From your letter it appears that JellyFish has a
bug in displaying the number of "equivalent games" for small standard
deviations. A 12960 game level 6 rollout of an opening position is
certainly equivalent to far more than 32000 games. I recommend ignoring
the equivalent games in both JellyFish and Snowie and concentrating on
the standard deviation or confidence interval, which relates much more
directly to what you need to know.
For large samples you can combine rollouts by
simply weighting each according to the number of trials. Combining your
data for slotting you have (864 × 49.5 + 1800 × 49.9 + 12960 ×
50.0)/(864 + 1800 + 12960) = 49.96%. For splitting you get 49.85%. Given
that the rollout data is only displayed to one decimal place, you
clearly can't have much confidence in this distinction.
To get the combined standard deviation is
trickier and I won't go into it here. The important principle is that
if you increase your sample size by a factor of F, you only get sqrt(F)
reduction in your standard deviation. To cut the standard deviation in
half, you have to quadruple your sample size.
You wrote: "Slotting showed an ev of −.014, with an std of .011,
while splitting had an ev of +.007, and an std of .010. Is that not
exactly 2 std?"
The standard deviation expresses
uncertainty about an equity by itself, but this isn't the right value
for comparisons between plays. Here, slotting should be thought of as
about −.014 ± .022 (that is, its very likely
somewhere between −.036 and +.008) and splitting as +.007
± .020 (somewhere between −.013 and +.027).
The point is that there is uncertainty in both equities.
When standard deviations for two plays are similar, as they are
here and as they usually are when you do rollouts with the same number
of games, you can think of the standard deviation of the difference
between the two plays as about 1.4 times the average of the two standard
deviations. Here the difference between the two plays is +.007 − −.014
= .021. The approximate standard deviation of this difference is 1.4 ×
(.011 + .010)/2 = .015. So the difference here is about 1.4 standard
deviations, not two.
Let me summarize the points here:
 Think about the question a rollout answers and whether that will
answer your real question. Because of the match score, the way
JellyFish does rollouts, the closeness of the decision, and player and
situational factors, no matter how many trials you do here your real
question won't be answered.
 Assuming you think a rollout will answer your question, focus on
the standard deviation (or, in Snowie, the confidence interval) and
disregard the equivalent games. If you rolled a position out forever
the final result you would get is very likely to be within two standard
deviations of the result you have so far.

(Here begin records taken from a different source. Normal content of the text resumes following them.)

(** A new pass starts empty. *)
Lemma beginPass_empty w : ws_wf w -> ws_holds (beginPass w) ∅.
Proof.
  intros [Hg Hs]. unfold beginPass. cbv zeta. destruct (Z.eqb_spec (u32 (ws_generation w + 1)) 0) as [E|E].
  - assert (∀ i, ~ live (mkWindowSet ((fun slot => {| slot with slot_stamp := 0 |}) <$> ws_slots w) 1) i) as Hd.
    { intros i. unfold live. rewrite slot_at_clear. cbn. lia. }
    constructor; cbn [ws_generation].
    + constructor; cbn [ws_generation]; [lia|]. intros i. rewrite slot_at_clear. cbn. lia.
    + lia.
    + intros i _ Hl. by apply Hd in Hl.
    + intros a Ha. by apply not_elem_of_empty in Ha.
    + intros i j _ _ Hl. by apply Hd in Hl.
  - assert (u32 (ws_generation w + 1) = ws_generation w + 1) as Eu.
    { unfold u32 in *. destruct (Z.eq_dec (ws_generation w) 0xffffffff) as [G|]; [by rewrite G in E|].
      apply Z.mod_small. lia. }
    rewrite Eu in *.
    assert (∀ i, ~ live {| w with ws_generation := ws_generation w + 1 |} i) as Hd.
    { intros i Hl. unfold live in Hl. change (slot_at {| w with ws_generation := ws_generation w + 1 |} i)
        with (slot_at w i) in Hl. cbn in Hl. specialize (Hs i). lia. }
    constructor; cbn [ws_generation].
    + constructor; cbn [ws_generation].
      * unfold u32 in Eu. pose proof (Z.mod_pos_bound (ws_generation w + 1) 0x100000000). lia.
      * intros i. specialize (Hs i).
        change (slot_at {| w with ws_generation := ws_generation w + 1 |} i) with (slot_at w i). lia.
    + lia.
    + intros i _ Hl. by apply Hd in Hl.
    + intros a Ha. by apply not_elem_of_empty in Ha.
    + intros i j _ _ Hl. by apply Hd in Hl.
Qed.

(** ** Insertion *)

Lemma address_hash_range a : 0 <= address_hash a < window_set_size.
Proof.
  unfold address_hash, window_set_size. pose proof (u32_range (a * 2654435761)) as Hr. unfold is_u32 in Hr.
  rewrite Z.shiftr_div_pow2 by lia. change (2 ^ (32 - 14)) with 0x40000.
  split; [apply Z.div_pos; lia|]. apply Z.div_lt_upper_bound; lia.
Qed.
Lemma probe_index_range a k : 0 <= probe_index a k < window_set_size.
Proof. apply Z.mod_pos_bound. done. Qed.
Lemma probe_index_start a : probe_index a 0 = address_hash a.
Proof. unfold probe_index. rewrite Z.add_0_r. apply Z.mod_small, address_hash_range. Qed.
Lemma next_index_probe a k : 0 <= k -> next_index (probe_index a k) = probe_index a (k + 1).
Proof.
  intros Hk. pose proof (probe_index_range a k) as Hr. unfold next_index.
  rewrite u32_small by (unfold is_u32, window_set_size in *; lia).
  change (window_set_size - 1) with (Z.ones 14). rewrite Z.land_ones by lia.
  change (2 ^ 14) with window_set_size. unfold probe_index.
  rewrite Zplus_mod_idemp_l. f_equal. lia.
Qed.

(** Every slot is on the probe sequence of every address. *)
Lemma probe_index_onto a i : 0 <= i < window_set_size ->
  ∃ k, 0 <= k < window_set_size /\ probe_index a k = i.
Proof.
  intros Hi. exists ((i - address_hash a) mod window_set_size).
  split; [by apply Z.mod_pos_bound|]. unfold probe_index. rewrite Zplus_mod_idemp_r.
  replace (address_hash a + (i - address_hash a)) with i by lia. by apply Z.mod_small.
Qed.

Lemma live_dec w i : {live w i} + {~ live w i}.
Proof. apply Z.eq_dec. Qed.

(** With room left, some slot of the probe sequence is free. *)
Lemma free_slot w s a : ws_holds w s -> Z.of_nat (size s) < window_set_size ->
  ∃ k, 0 <= k < window_set_size /\ ~ live w (probe_index a k).
Proof.
  intros Hw Hsize.
  destruct (forallb (fun i => if live_dec w i then true else false) (seqZ 0 window_set_size)) eqn:Hall.
  - exfalso. rewrite forallb_forall in Hall.
    assert (∀ i, 0 <= i < window_set_size -> live w i) as Hlive.
    { intros i Hi. specialize (Hall i ltac:(apply list_elem_of_In, elem_of_seqZ; lia)).
      by destruct (live_dec w i). }
    assert (NoDup ((fun i => slot_address (slot_at w i)) <$> seqZ 0 window_set_size)) as Hnd.
    { apply NoDup_fmap_2_strong; [|apply NoDup_seqZ]. intros i j Hi%elem_of_seqZ Hj%elem_of_seqZ E.
      apply (wh_unique _ _ Hw); try lia; try apply Hlive; try lia; done. }
    assert (list_to_set ((fun i => slot_address (slot_at w i)) <$> seqZ 0 window_set_size) ⊆ s) as Hsub.
    { intros x. rewrite elem_of_list_to_set, list_elem_of_fmap. intros (i & -> & Hi%elem_of_seqZ).
      apply (wh_member _ _ Hw); [lia|apply Hlive; lia]. }
    apply subseteq_size in Hsub. rewrite size_list_to_set in Hsub by done.
    rewrite length_fmap, length_seqZ in Hsub. lia.
  - apply not_true_iff_false in Hall. rewrite forallb_forall in Hall.
    assert (∃ i, 0 <= i < window_set_size /\ ~ live w i) as (i & Hi & Hl).
    { destruct (existsb (fun i => if live_dec w i then false else true) (seqZ 0 window_set_size)) eqn:Hex.
      - apply existsb_exists in Hex as (i & Hin & Hi). apply list_elem_of_In, elem_of_seqZ in Hin.
        exists i. split; [lia|]. by destruct (live_dec w i).
      - exfalso. apply Hall. intros i Hi. destruct (live_dec w i) eqn:E; [done|]. exfalso.
        apply not_true_iff_false in Hex. apply Hex, existsb_exists. exists i. split; [done|]. by rewrite E. }
    destruct (probe_index_onto a i Hi) as (k & Hk & E). exists k. by rewrite E.
Qed.

Definition insert_slot (i a : Z) (w : WindowAddressSet) : WindowAddressSet :=
  {| w with ws_slots := <[i := mkSlot a (ws_generation w)]> (ws_slots w) |}.
Lemma slot_at_insert i a w j :
  slot_at (insert_slot i a w) j = if Z.eq_dec i j then mkSlot a (ws_generation w) else slot_at w j.
Proof.
  unfold slot_at, insert_slot. cbn [ws_slots]. destruct (Z.eq_dec i j) as [->|Hne].
  - by rewrite lookup_insert_eq.
  - by rewrite lookup_insert_ne.
Qed.
Lemma live_insert i a w j : live w j -> live (insert_slot i a w) j.
Proof. unfold live. rewrite slot_at_insert. by destruct (Z.eq_dec i j). Qed.

(** Where the probing loop stops. *)
Lemma probe_stops w a fuel k : 0 <= k ->
  (∀ j, 0 <= j < k -> live w (probe_index a j) /\ slot_address (slot_at w (probe_index a j)) <> a) ->
  (∃ free, k <= free < k + Z.of_nat fuel /\ ~ live w (probe_index a free)) ->
  ∃ stop, k <= stop < k + Z.of_nat fuel
    /\ (∀ j, 0 <= j < stop -> live w (probe_index a j) /\ slot_address (slot_at w (probe_index a j)) <> a)
    /\ ((probe fuel a (probe_index a k) w = Some (true, insert_slot (probe_index a stop) a w)
         /\ ~ live w (probe_index a stop))
        \/ (probe fuel a (probe_index a k) w = Some (false, w)
            /\ live w (probe_index a stop) /\ slot_address (slot_at w (probe_index a stop)) = a)).
Proof.
  revert k. induction fuel as [|fuel IH]; intros k Hk Hbefore (free & Hfree & Hnl); [lia|].
  cbn [probe]. destruct (Z.eqb_spec (slot_stamp (slot_at w (probe_index a k))) (ws_generation w)) as [El|El]; cbn [negb].
  2: { exists k. split; [lia|]. split; [done|]. left. by split. }
  destruct (Z.eqb_spec (slot_address (slot_at w (probe_index a k))) a) as [Ea|Ea].
  { exists k. split; [lia|]. split; [done|]. right. by split. }
  rewrite next_index_probe by done.
  destruct (IH (k + 1)) as (stop & Hstop & Hb & Hres); [lia| | |].
  - intros j Hj. destruct (Z.eq_dec j k) as [->|]; [by split|]. apply Hbefore. lia.
  - exists free. destruct (Z.eq_dec free k) as [->|]; [by destruct Hnl|]. split; [lia|done].
  - exists stop. split; [lia|]. split; [done|]. exact Hres.
Qed.

(** [insertNew] reports whether the address is new in this pass, and inserts it. *)
Lemma insertNew_holds w s a : ws_holds w s -> Z.of_nat (size s) < window_set_size ->
  ∃ w', insertNew a w = Some (negb (bool_decide (a ∈ s)), w') /\ ws_holds w' ({[a]} ∪ s).
Proof.
  intros Hw Hsize. destruct (free_slot w s a Hw Hsize) as (free & Hfree & Hnl).
  destruct (probe_stops w a (Z.to_nat window_set_size) 0) as (stop & Hstop & Hbefore & Hres);
    [lia|lia| |].
  { exists free. split; [lia|done]. }
  rewrite probe_index_start in Hres. unfold insertNew. rewrite Z2Nat.id in Hstop by (unfold window_set_size; lia).
  destruct Hres as [[E Hfree']|(E & Hl & Ha)].
  - assert (a ∉ s) as Hnew.
    { intros Has. destruct (wh_found _ _ Hw a Has) as (k & Hk & Hlk & Eak & Hchain).
      destruct (Z.lt_trichotomy k stop) as [Hlt|[->|Hgt]].
      - destruct (Hbefore k ltac:(lia)) as [_ Hne]. done.
      - done.
      - apply Hfree', Hchain. lia. }
    exists (insert_slot (probe_index a stop) a w). rewrite bool_decide_eq_false_2 by done. split; [exact E|].
    pose proof (probe_index_range a stop) as Hps. constructor.
    + constructor; [apply Hw|]. intros i. change (ws_generation (insert_slot (probe_index a stop) a w)) with (ws_generation w).
      rewrite slot_at_insert. pose proof (wf_generation _ (wh_wf _ _ Hw)).
      destruct (Z.eq_dec _ i) as [_|_]; [cbn [slot_stamp]; lia|]. apply (wf_stamps _ (wh_wf _ _ Hw)).
    + apply (wh_pass _ _ Hw).
    + intros i Hi. unfold live. change (ws_generation (insert_slot (probe_index a stop) a w)) with (ws_generation w).
      rewrite slot_at_insert. destruct (Z.eq_dec _ i) as [_|_]; intros Hli;
        [by apply elem_of_union_l, elem_of_singleton|].
       apply elem_of_union_r. by apply (wh_member _ _ Hw).
    + intros x Hx. destruct (Z.eq_dec x a) as [->|Hne].
      * exists stop. split; [lia|]. split; [unfold live; rewrite slot_at_insert; by destruct (Z.eq_dec _ _)|].
        split; [rewrite slot_at_insert; by destruct (Z.eq_dec _ _)|].
        intros j Hj. apply live_insert, Hbefore. lia.
      * apply elem_of_union in Hx as [Hx%elem_of_singleton|Hxs]; [done|]. destruct (wh_found _ _ Hw x Hxs) as (k & Hk & Hlk & Exk & Hchain).
        exists k. split; [done|]. split; [by apply live_insert|].
        assert (probe_index a stop <> probe_index x k) as Hdiff by (intros Eq; apply Hfree'; by rewrite Eq).
        rewrite slot_at_insert. destruct (Z.eq_dec _ _); [done|]. split; [done|].
        intros j Hj. by apply live_insert, Hchain.
    + intros i j Hi Hj. unfold live. change (ws_generation (insert_slot (probe_index a stop) a w)) with (ws_generation w).
      rewrite !slot_at_insert. destruct (Z.eq_dec _ i) as [<-|], (Z.eq_dec _ j) as [<-|]; cbn [slot_address slot_stamp];
        intros Hli Hlj Eij; [done| | |].
      * exfalso. apply Hnew. rewrite Eij. by apply (wh_member _ _ Hw).
      * exfalso. apply Hnew. rewrite <- Eij. by apply (wh_member _ _ Hw).
      * by apply (wh_unique _ _ Hw).
  - assert (a ∈ s) as Has.
    { rewrite <- Ha. apply (wh_member _ _ Hw); [apply probe_index_range|done]. }
    exists w. rewrite bool_decide_eq_true_2 by done. split; [exact E|]. replace ({[a]} ∪ s) with s; [done|].
    apply set_eq. intros x. rewrite elem_of_union, elem_of_singleton. split; [by right|intros [->|?]; done].
Qed.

 When comparing checker plays, remember that there are two
uncertainties—one for each play. The standard deviation of the
difference in equity is roughly 1.4 times the two plays' standard
deviations averaged, assuming equal length rollouts.
 Jake: 
One of the problems with Jelly level 6 is
that all results are cubeless. A big problem with Snowie has been its
speed. Highlevel rollouts are incredibly slow. Snowie 3 has "fixed"
this, by forcing (unless you know the secret to turning this off,
somebody?) the user to rely upon the settings of 20% and tiny for the
cubeful rollouts. (I am basing this upon the beta version. My upgrade
just arrived in the mail, and is not yet installed.)
These settings
save time by ignoring all candidate plays that fall below certain
thresholds. This is not a problem if the best move happens to be one of
Snowie's top choices on level 1, but with really tough problems Snowie
1, (or even Snowie 3) like a human, may be way off in its evaluation.
(Which is why my first response whenever someone tells me what "Jelly
said" or "Snowie said" is: "Was that after a rollout?")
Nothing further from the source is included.